___ PROVIDED RECORDS ___

(** * Active-section tracking of the portfolio page (src/App.jsx)

    The [App] component owns two React state hooks, [isMenuOpen] and
    [activeSection], and two handlers that touch the DOM:
    [scrollToSection] (navigation clicks) and [handleScroll] (the scroll
    listener installed by [useEffect]).  This development embeds both
    handlers over an explicit model of the part of the browser they read:
    the elements carrying an [id], with their [offsetTop] and
    [offsetHeight], and [window.scrollY].

    Pixel quantities are integers ([Z]).  Reading a property of [null]
    throws in JavaScript; the embedding keeps that failure as an explicit
    outcome so that the guards [if (element)] of the source do real work. *)

From Stdlib Require Import ZArith List String Bool Lia.
Import ListNotations.

Local Open Scope string_scope.
Local Open Scope list_scope.
Local Open Scope Z_scope.

(** ** The browser side: elements and the document *)

Record Element := mkElement {
  elem_id : string;
  offsetTop : Z;
  offsetHeight : Z
}.

(** The elements of the page that carry an [id], in tree order. *)
Definition Document := list Element.

(** [document.getElementById]: the first element with that id, or [null]. *)
Definition getElementById (doc : Document) (i : string) : option Element :=
  find (fun e => String.eqb (elem_id e) i) doc.

(** Calls made on the browser by the handlers. *)
Inductive DomCall :=
| ScrollIntoView (target : Element) (behavior : string).

(** ** The component's state: the two [useState] hooks *)

Record AppState := mkState {
  isMenuOpen : bool;
  activeSection : string
}.

(** [useState(false)] and [useState('home')]. *)
Definition initialState : AppState :=
  {| isMenuOpen := false; activeSection := "home" |}.

(** ** Handlers as computations: state, a log of DOM calls, and failure *)

Inductive outcome (A : Type) :=
| Ok (a : A)
| TypeError.
Arguments Ok {A} a.
Arguments TypeError {A}.

Definition M (A : Type) : Type :=
  AppState -> outcome (A * AppState * list DomCall).

Definition ret {A} (a : A) : M A := fun st => Ok (a, st, []).

Definition bind {A B} (m : M A) (k : A -> M B) : M B :=
  fun st =>
    match m st with
    | Ok (a, st1, calls1) =>
        match k a st1 with
        | Ok (b, st2, calls2) => Ok (b, st2, calls1 ++ calls2)
        | TypeError => TypeError
        end
    | TypeError => TypeError
    end.

Declare Scope handler_scope.
Delimit Scope handler_scope with handler.
Notation "x <- m ;; k" := (bind m (fun x => k))
  (at level 100, m at next level, right associativity) : handler_scope.
Notation "m ;;; k" := (bind m (fun _ => k))
  (at level 100, right associativity) : handler_scope.
Local Open Scope handler_scope.

Definition throw {A} : M A := fun _ => TypeError.

Definition setIsMenuOpen (b : bool) : M unit :=
  fun st => Ok (tt, {| isMenuOpen := b; activeSection := activeSection st |}, []).

Definition setActiveSection (s : string) : M unit :=
  fun st => Ok (tt, {| isMenuOpen := isMenuOpen st; activeSection := s |}, []).

Definition readIsMenuOpen : M bool := fun st => Ok (isMenuOpen st, st, []).

(** Truthiness of the result of [getElementById]: an element is truthy,
    [null] is falsy. *)
Definition truthy (element : option Element) : bool :=
  match element with Some _ => true | None => false end.

(** [element.offsetTop], [element.offsetHeight] and
    [element.scrollIntoView(...)]: each throws on [null]. *)
Definition get_offsetTop (element : option Element) : M Z :=
  match element with Some e => ret (offsetTop e) | None => throw end.

Definition get_offsetHeight (element : option Element) : M Z :=
  match element with Some e => ret (offsetHeight e) | None => throw end.

Definition scrollIntoView (element : option Element) (behavior : string) : M unit :=
  match element with
  | Some e => fun st => Ok (tt, st, [ScrollIntoView e behavior])
  | None => throw
  end.

(** ** The component *)

Record NavItem := mkNavItem { id : string; label : string }.

Definition navItems : list NavItem :=
  [ {| id := "home"; label := "Home" |};
    {| id := "about"; label := "About" |};
    {| id := "skills"; label := "Skills" |};
    {| id := "projects"; label := "Projects" |};
    {| id := "contact"; label := "Contact" |} ].

(** [scrollToSection]: scroll the element into view when it exists, then
    close the mobile menu in every case. *)
Definition scrollToSection (doc : Document) (sectionId : string) : M unit :=
  let element := getElementById doc sectionId in
  (if truthy element
   then scrollIntoView element "smooth"
   else ret tt) ;;;
  setIsMenuOpen false.

(** The body of [for (const section of sections)]; returning without the
    recursive call is the [break]. *)
Fixpoint forSections (doc : Document) (scrollPosition : Z)
    (sections : list string) : M unit :=
  match sections with
  | [] => ret tt
  | section :: rest =>
      let element := getElementById doc section in
      if truthy element then
        offsetTop <- get_offsetTop element ;;
        offsetHeight <- get_offsetHeight element ;;
        if (offsetTop <=? scrollPosition)
           && (scrollPosition <? offsetTop + offsetHeight)
        then setActiveSection section
        else forSections doc scrollPosition rest
      else forSections doc scrollPosition rest
  end.

(** The tracker over an arbitrary ordered list of section identifiers. *)
Definition trackSections (sections : list string) (doc : Document)
    (scrollY : Z) : M unit :=
  let scrollPosition := scrollY + 100 in
  forSections doc scrollPosition sections.

(** [handleScroll]: the scroll listener, over the identifiers of [navItems]. *)
Definition handleScroll (doc : Document) (scrollY : Z) : M unit :=
  let sections := map id navItems in
  trackSections sections doc scrollY.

___

PROBLEM TO SOLVE - From the line that contains "offsetHeight <- get_offsetHeight" through the final line of the material, copy every line exactly, including both ends.

SOLUTION TO THE PROBLEM -
        offsetHeight <- get_offsetHeight element ;;
        if (offsetTop <=? scrollPosition)
           && (scrollPosition <? offsetTop + offsetHeight)
        then setActiveSection section
        else forSections doc scrollPosition rest
      else forSections doc scrollPosition rest
  end.

(** The tracker over an arbitrary ordered list of section identifiers. *)
Definition trackSections (sections : list string) (doc : Document)
    (scrollY : Z) : M unit :=
  let scrollPosition := scrollY + 100 in
  forSections doc scrollPosition sections.

(** [handleScroll]: the scroll listener, over the identifiers of [navItems]. *)
Definition handleScroll (doc : Document) (scrollY : Z) : M unit :=
  let sections := map id navItems in
  trackSections sections doc scrollY.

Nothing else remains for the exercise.